Reasons Bitcoin Could Fall - zhxprtmxm
https://www.forbes.com/sites/chuckjones/2018/01/16/12-reasons-bitcoin-could-fall-below-1000/#7c169bf9341f
======
nikhilkalegregg
seems to me that it is a product that derives its value purely on speculation
-- luckily for them--all those who have bitcoin are incentivized to be
proponents of it--thereby creating a rise that is similar in scope and manner
to virality on the Internet--even if people were to recognize that the value
of Bitcoin was derived purely from there being an incentive to be a proponent
of it for those who have it--its not clear that this truth would have any
bearing nor inspire any instinct for one to get rid of it--despite it not
being tangibly valuable--obviously it is reliant on electricity being capable
and internet being widespread--both those things are set to continue--so what
could cause a mass selling off of Bitcoin?
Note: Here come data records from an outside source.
(* ===== verification/HookMatch.v ===== *)
(** The event-pattern evaluator of the semantic hooks ([hooks/match_dsl.py]). *)
From S2P Require Import Prelude PyValue FilterAst FilterPython.

Local Open Scope string_scope.
Local Open Scope list_scope.

(** ** Wildcards *)

(** The regular expression a wildcard compiles to: [.*], [.] and escaped literals
    between [^] and [$], with DOTALL. *)
Inductive token := Star | AnyChar | Lit (c : string).

Definition newline : string := String (Ascii.ascii_of_nat 10) "".

Definition wildcard_token (ch : string) : list token :=
  if String.eqb ch "*" then [Star]
  else if String.eqb ch "?" then [AnyChar]
  else List.map Lit (utf8_chars ch).

(** [_compile_wildcard]: iterating a [str] yields its characters, a tuple its members;
    another operand does not hash or does not iterate. *)
Definition _compile_wildcard (pattern : value) : result (list token) :=
  match pattern with
  | VStr s => Ok (List.concat (List.map wildcard_token (utf8_chars s)))
  | VTuple l =>
      extend_m (fun ch => match ch with VStr s => Ok (wildcard_token s) | _ => Err TypeError end) l
  | _ => Err TypeError
  end.

(** [$]: at the end, or before a final newline. *)
Definition at_end (s : list string) : bool :=
  match s with [] => true | [c] => String.eqb c newline | _ => false end.

(** [compiled.match(value)], on the characters of the value. *)
Fixpoint rx_match (ts : list token) (s : list string) {struct ts} : bool :=
  match ts with
  | [] => at_end s
  | Lit c :: ts' => match s with c' :: s' => String.eqb c c' && rx_match ts' s' | [] => false end
  | AnyChar :: ts' => match s with _ :: s' => rx_match ts' s' | [] => false end
  | Star :: ts' =>
      (fix star (s : list string) : bool :=
         rx_match ts' s || match s with _ :: s' => star s' | [] => false end) s
  end.

Definition wildcard_match (pattern : value) (v : string) : result bool :=
  match _compile_wildcard pattern with
  | Ok ts => Ok (rx_match ts (utf8_chars v))
  | Err e => Err e
  end.

(** ** Operators *)

(** Whether a value hashes. *)
Fixpoint hashable (v : value) : bool :=
  match v with
  | VList _ | VDict _ => false
  | VTuple l => forallb hashable l
  | _ => true
  end.

(** A prefix or suffix test whose argument is a [str] or a tuple of them. *)
Definition affix (test : string -> bool) (arg : value) : result bool :=
  match arg with
  | VStr p => Ok (test p)
  | VTuple l => any_m (fun x => match x with VStr p => Ok (test p) | _ => Err TypeError end) l
  | _ => Err TypeError
  end.

Definition startswith (s : string) (arg : value) : result bool :=
  affix (fun p => String.prefix p s) arg.

Definition string_suffix (p s : string) : bool :=
  Nat.leb (String.length p) (String.length s) &&
  String.eqb (String.substring (String.length s - String.length p) (String.length p) s) p.

Definition endswith (s : string) (arg : value) : result bool := affix (fun p => string_suffix p s) arg.

(** [x in l] *)
Definition py_in (x : value) (l : list value) : bool := existsb (py_eq x) l.

(** [isinstance(v, (int, float)) and not isinstance(v, bool)] *)
Definition plain_number (v : value) : option pyfloat :=
  match v with VInt _ | VFloat _ => num_of v | _ => None end.

Definition numeric_test (op : string) (x t : pyfloat) : bool :=
  if String.eqb op ">=" then num_cmp CGe x t
  else if String.eqb op "<=" then num_cmp CLe x t
  else if String.eqb op ">" then num_cmp CGt x t
  else if String.eqb op "<" then num_cmp CLt x t
  else if String.eqb op "=" then num_eqb x t
  else negb (num_eqb x t).

Definition _NUMERIC_OPS : list string := [">="; "<="; "="; "!="; ">"; "<"].

(** The loop over the pairs of [ops], an even number of them. *)
Fixpoint numeric_loop (x : pyfloat) (ops : list value) : result bool :=
  match ops with
  | op :: threshold :: ops' =>
      if negb (hashable op) then Err TypeError
      else
        match op with
        | VStr o =>
            if negb (mem_str o _NUMERIC_OPS) then Ok false
            else
              match plain_number threshold with
              | None => Ok false
              | Some t => if numeric_test o x t then numeric_loop x ops' else Ok false
              end
        | _ => Ok false
        end
  | _ => Ok true
  end.

Definition _numeric_compare (v : value) (ops : list value) : result bool :=
  match plain_number v with
  | None => Ok false
  | Some x => if Nat.odd (length ops) then Ok false else numeric_loop x ops
  end.

(** [isinstance(value, str) and test(value)] *)
Definition str_and (v : value) (test : string -> result bool) : result bool :=
  match v with VStr s => test s | _ => Ok false end.

Definition _anything_but (v spec : value) : result bool :=
  match spec with
  | VList l => Ok (negb (py_in v l))
  | VDict d =>
      match dict_get "prefix" d, dict_get "suffix" d, dict_get "wildcard" d with
      | Some p, _, _ => neg_m (str_and v (fun s => startswith s p))
      | None, Some p, _ => neg_m (str_and v (fun s => endswith s p))
      | None, None, Some p => neg_m (str_and v (wildcard_match p))
      | None, None, None => Ok false
      end
  | _ => Ok (negb (py_eq v spec))
  end.

Section matching.
(** [str(x)] and [str.lower]. *)
Context (str : value -> string) (lower : string -> string).

Definition list_or_tuple (v : value) : option (list value) :=
  match v with VList l | VTuple l => Some l | _ => None end.

(** The operator object's first recognised key, in the order of the code's tests. *)
Definition _evaluate_operator (op : list (string * value)) (v : value) (present : bool) : result bool :=
  match dict_get "exists" op with
  | Some want => Ok (eqb present (truthy want))
  | None =>
  if negb present then Ok false else
  match dict_get "prefix" op with
  | Some p => str_and v (fun s => startswith s p)
  | None =>
  match dict_get "suffix" op with
  | Some p => str_and v (fun s => endswith s p)
  | None =>
  match dict_get "equals-ignore-case" op with
  | Some x => str_and v (fun s => Ok (String.eqb (lower s) (lower (str x))))
  | None =>
  match dict_get "wildcard" op with
  | Some p => str_and v (wildcard_match p)
  | None =>
  match dict_get "numeric" op with
  | Some ops => match ops with VList l => _numeric_compare v l | _ => Ok false end
  | None =>
  match dict_get "anything-but" op with
  | Some spec => _anything_but v spec
  | None =>
  match dict_get "contains-all" op with
  | Some needles =>
      match list_or_tuple needles, list_or_tuple v with
      | Some ns, Some l => Ok (forallb (fun item => py_in item l) ns)
      | _, _ => Ok false
      end
  | None => Ok false
  end end end end end end end end.

Definition match_entry (v : value) (present : bool) (entry : value) : result bool :=
  match entry with
  | VDict op => _evaluate_operator op v present
  | _ => Ok (present && py_eq v entry)
  end.

Definition _match_key (value_patterns : list value) (v : value) (present : bool) : result bool :=
  any_m (match_entry v present) value_patterns.

(** A non-list value pattern is a single-item one. *)
Definition patterns_of (vp : value) : list value :=
  match vp with VList l => l | _ => [vp] end.

Definition match_event_key (event : list (string * value)) (k : string) (vp : value) : result bool :=
  let raw := dict_get k event in
  _match_key (patterns_of vp) (default VNone raw) (bool_decide (is_Some raw)).

(** [matches(pattern, event_data)] *)
Fixpoint matches (pattern : value) (event : list (string * value)) {struct pattern} : result bool :=
  match pattern with
  | VDict d =>
      (fix go (d : list (string * value)) : result bool :=
         match d with
         | [] => Ok true
         | (k, vp) :: d' =>
             if String.eqb k "$or" then
               match vp with
               | VList branches =>
                   match (fix any (bs : list value) : result bool :=
                            match bs with
                            | [] => Ok false
                            | b :: bs' =>
                                match matches b event with
                                | Ok true => Ok true
                                | Ok false => any bs'
                                | Err e => Err e
                                end
                            end) branches with
                   | Ok true => go d'
                   | Ok false => Ok false
                   | Err e => Err e
                   end
               | _ => Ok false
               end
             else
               match match_event_key event k vp with
               | Ok true => go d'
               | Ok false => Ok false
               | Err e => Err e
               end
         end) d
  | _ => if truthy pattern then Err AttributeError else Ok true
  end.
End matching.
It seems like it has some internal
mechanisms to stop the downward spiral virality that you see on things with
similarly viral upward ascension--because there will always be people out
there with a monetary incentive to convince those peopel who are starting to
sell off bitcoin that they should not--and advocates/employees who are
basically employed by the good out there spreading the gospel because --its
like a sales commission for them to have more people use it--while it is a
great benefit to have for those who were left or are provided with a sturdy
keep by their parents--it doesnt help those who dont have the money to invest
--but as a tool for upper middle class kids to do absolutely nothing and live
in a better or as good living situation as their parents--it does slow down
some of the wage disparity between that very very top and those who are
comfortable--I wish I wasnt a broke tech entrepeneur because its a great thing
to have money in--and it is like a part time job--gettin other people into it
--raising the value of your money--I think eventually once you have some more
competitors enter the market the margins on that upward curve will shift and
will create competition that guarantees the paradigm of winners and losers--if
one type loses--and the value gets more aligned with the ability to pick the
winner in the marketplace--then I think you may see it start to become more of
a gamblers fix--and the steady upward gains enjoyed by those currently will be
distributed to those who correctly forecasted the specific bitcoin to back.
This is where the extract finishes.